Heterogeneity of Antibody Specificity in Taiwanese Patients with Polyneuropathy and IgM Paraproteinemia

Abstract

About half of the Caucasian patients with chronic polyneuropathy and IgM paraproteinemia show serum anti-myelin-associated glycoprotein (MAG) and anti-sulfoglucuronosyl glycosphingolipid (SGGLs) activities. These antibody activities have been demonstrated to react with a carbohydrate epitope known as the HNK-1 or sulfoglucuronic acid (SGA) epitope. However, in Asian populations the occurrence of serum anti-SGA activities has been reported to be relatively rare. We investigated 5 cases of chronic polyneuropathy with IgM paraproteinemia from Taiwan and found that 3 of them had high-titer serum anti-SGA (SGGL/MAG) antibody activities.
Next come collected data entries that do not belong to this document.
Lemma merge_events_tracks h lm tr out events : tracks n h0 h lm tr out -> NoDup (tr ++ trace events).*1 ->
  apart h0 (tr ++ trace events) -> Forall (addable n h0) (tr ++ trace events) -> Forall (fun e => stats_ok (ev_Stats e.2)) events ->
  returns (merge_events lm events h) (fun r => tracks n h0 r.1 r.2.1 (tr ++ trace events) (out ++ all_results r.2.2) /\
    forall c, all_stats r.2.2 c = all_stats (map snd events) c).
Proof.
  revert h lm tr out. induction events as [|[i e] events IH]; intros h lm tr out Ht Hnd Hap Ha Hs.
  - apply returns_done. cbn [fst snd]. unfold trace, all_results. simpl. by rewrite !app_nil_r.
  - cbn [merge_events]. apply Forall_cons_1 in Hs as [Hs Hss]. unfold trace in *. cbn [map concat fst snd] in *. fold (trace events) in *. rewrite app_assoc in *.
    pose proof Ha as [Ha1 _]%Forall_app. unfold bind.
    run_step (merge_event_tracks h lm tr out i e Ht); [rewrite fmap_app in Hnd; apply NoDup_app in Hnd as (Hnd & _); by rewrite fmap_app, fst_adds in Hnd|by apply apart_app in Hap|done..|].
    intros [h1 [lm1 out1]] [Ht1 Hs1]. cbn [fst snd] in *. run_step (IH h1 lm1 _ _ Ht1 Hnd Hap Ha Hss). intros [h2 [lm2 out2]] [Ht2 Hs2].
    apply returns_done. cbn [fst snd ret] in *. unfold all_results, all_stats in *. rewrite !map_app, concat_app, app_assoc. split; [done|].
    intros c. cbn [map fold_left snd]. by rewrite fold_left_app, Hs1, Hs2.
Qed.
End ExpressionFacts.

(** ** The claim *)

(** The child [i] has sent a match with the key [k]. *)
Definition found (h : Heap) (events : list (nat * SearchEvent)) (i : nat) (k : Key) : Prop :=
  exists e p m, (i, e) ∈ events /\ p ∈ ev_Results e /\ objs h !! p = Some m /\ Match_Key m = k.

Lemma found_seen_by h events i k : found h events i k <-> seen_by h (trace events) k i.
Proof.
  unfold found, seen_by, trace, key0. split.
  - intros (e & p & m & He & Hp & Hm & Hk). exists (p, i). cbn [fst snd]. rewrite Hm. simpl. split_and!; [|congruence|done].
    apply list_elem_of_In, in_concat. exists (adds i (ev_Results e)). split.
    + apply in_map_iff. exists (i, e). split; [done|]. by apply list_elem_of_In.
    + apply in_map_iff. exists p. split; [done|]. by apply list_elem_of_In.
  - intros ([p j] & Hin & Hk & <-). cbn [fst snd] in *. apply list_elem_of_In, in_concat in Hin as (l & Hl & Hin).
    apply in_map_iff in Hl as ([i e] & <- & He). apply in_map_iff in Hin as (p' & [= -> ->] & Hp).
    apply fmap_Some in Hk as (m & Hm & ->). exists e, p, m. split_and!; [by apply list_elem_of_In|by apply list_elem_of_In|done..].
Qed.
Lemma swap_lookup h i j k : i < length h -> j < length h ->
  swap h i j !!! k = if k =? i then h !!! j else if k =? j then h !!! i else h !!! k.
Proof.
  intros Hi Hj. unfold swap. destruct (Nat.eqb_spec k i) as [->|].
  - rewrite list_lookup_total_insert_eq; [done|]. by rewrite length_insert.
  - rewrite list_lookup_total_insert_ne by done. destruct (Nat.eqb_spec k j) as [->|]; [by rewrite list_lookup_total_insert_eq|].
    by rewrite list_lookup_total_insert_ne.
Qed.
Lemma swap_length h i j : length (swap h i j) = length h.
Proof. unfold swap. by rewrite !length_insert. Qed.
Lemma swap_perm h i j : i < length h -> j < length h -> swap h i j ≡ₚ h.
Proof.
  intros Hi Hj. unfold swap. apply Permutation_insert_swap; by rewrite list_lookup_lookup_total_lt.
Qed.

(** The element at [k] is not less than the one at its parent. *)
Definition ordered h k : Prop := less (h !!! k) (h !!! parent k) = false.
(** ... among the first [n]. *)
Definition heap h n : Prop := forall k, 0 < k < n -> ordered h k.

Lemma parent_lt k : 0 < k -> parent k < k.
Proof. intros Hk. unfold parent. pose proof (Nat.Div0.div_le_upper_bound (k - 1) 2 (k - 1)). lia. Qed.
Lemma parent_child k i : 0 < k -> parent k = i <-> k = 2 * i + 1 \/ k = 2 * i + 2.
Proof. intros Hk. unfold parent. pose proof (Nat.div_mod_eq (k - 1) 2). pose proof (Nat.mod_upper_bound (k - 1) 2). lia. Qed.

Lemma heap_root h n k : heap h n -> k < n -> less (h !!! k) (h !!! 0) = false.
Proof.
  intros Hh. induction k as [k IH] using lt_wf_ind. intros Hk. destruct (decide (k = 0)) as [->|]; [apply less_irrefl|].
  pose proof (parent_lt k). apply (less_incomparable _ (h !!! parent k)); [apply Hh; lia|apply IH; lia].
Qed.

(** All but the element at [j] are in order, and its children with its parent. *)
Definition heap_but h n j : Prop :=
  (forall k, 0 < k < n -> k <> j -> ordered h k) /\
  (forall k, 0 < k < n -> parent k = j -> 0 < j -> less (h !!! k) (h !!! parent j) = false).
The clinical symptoms of these 3 patients were consistent with sensory dominant polyneuropathy with a severer involvement of the lower limbs than of the upper limbs. Electromyography and nerve conduction studies revealed severe sensory nerve involvement (no response in 3 cases) and moderate slowing of motor conduction velocity (MCV) without conduction block. The decrease in MCV correlated well with anti-SGA antibody titer (less than 30 m/s with the titration of 1:12,800, normal 55–60 m/s). Pathological findings showed active demyelinating polyneuropathy with myelin ovoid and myelinated fiber loss. Our data suggest that anti-SGGL antibody activities may not be very rare among Asian populations. Additionally, there seems an intriguing possibility that the titer of this antibody correlates with the severity of peripheral nerve involvement in patients of demyelinating polyneuropathy with IgM paraproteinemia.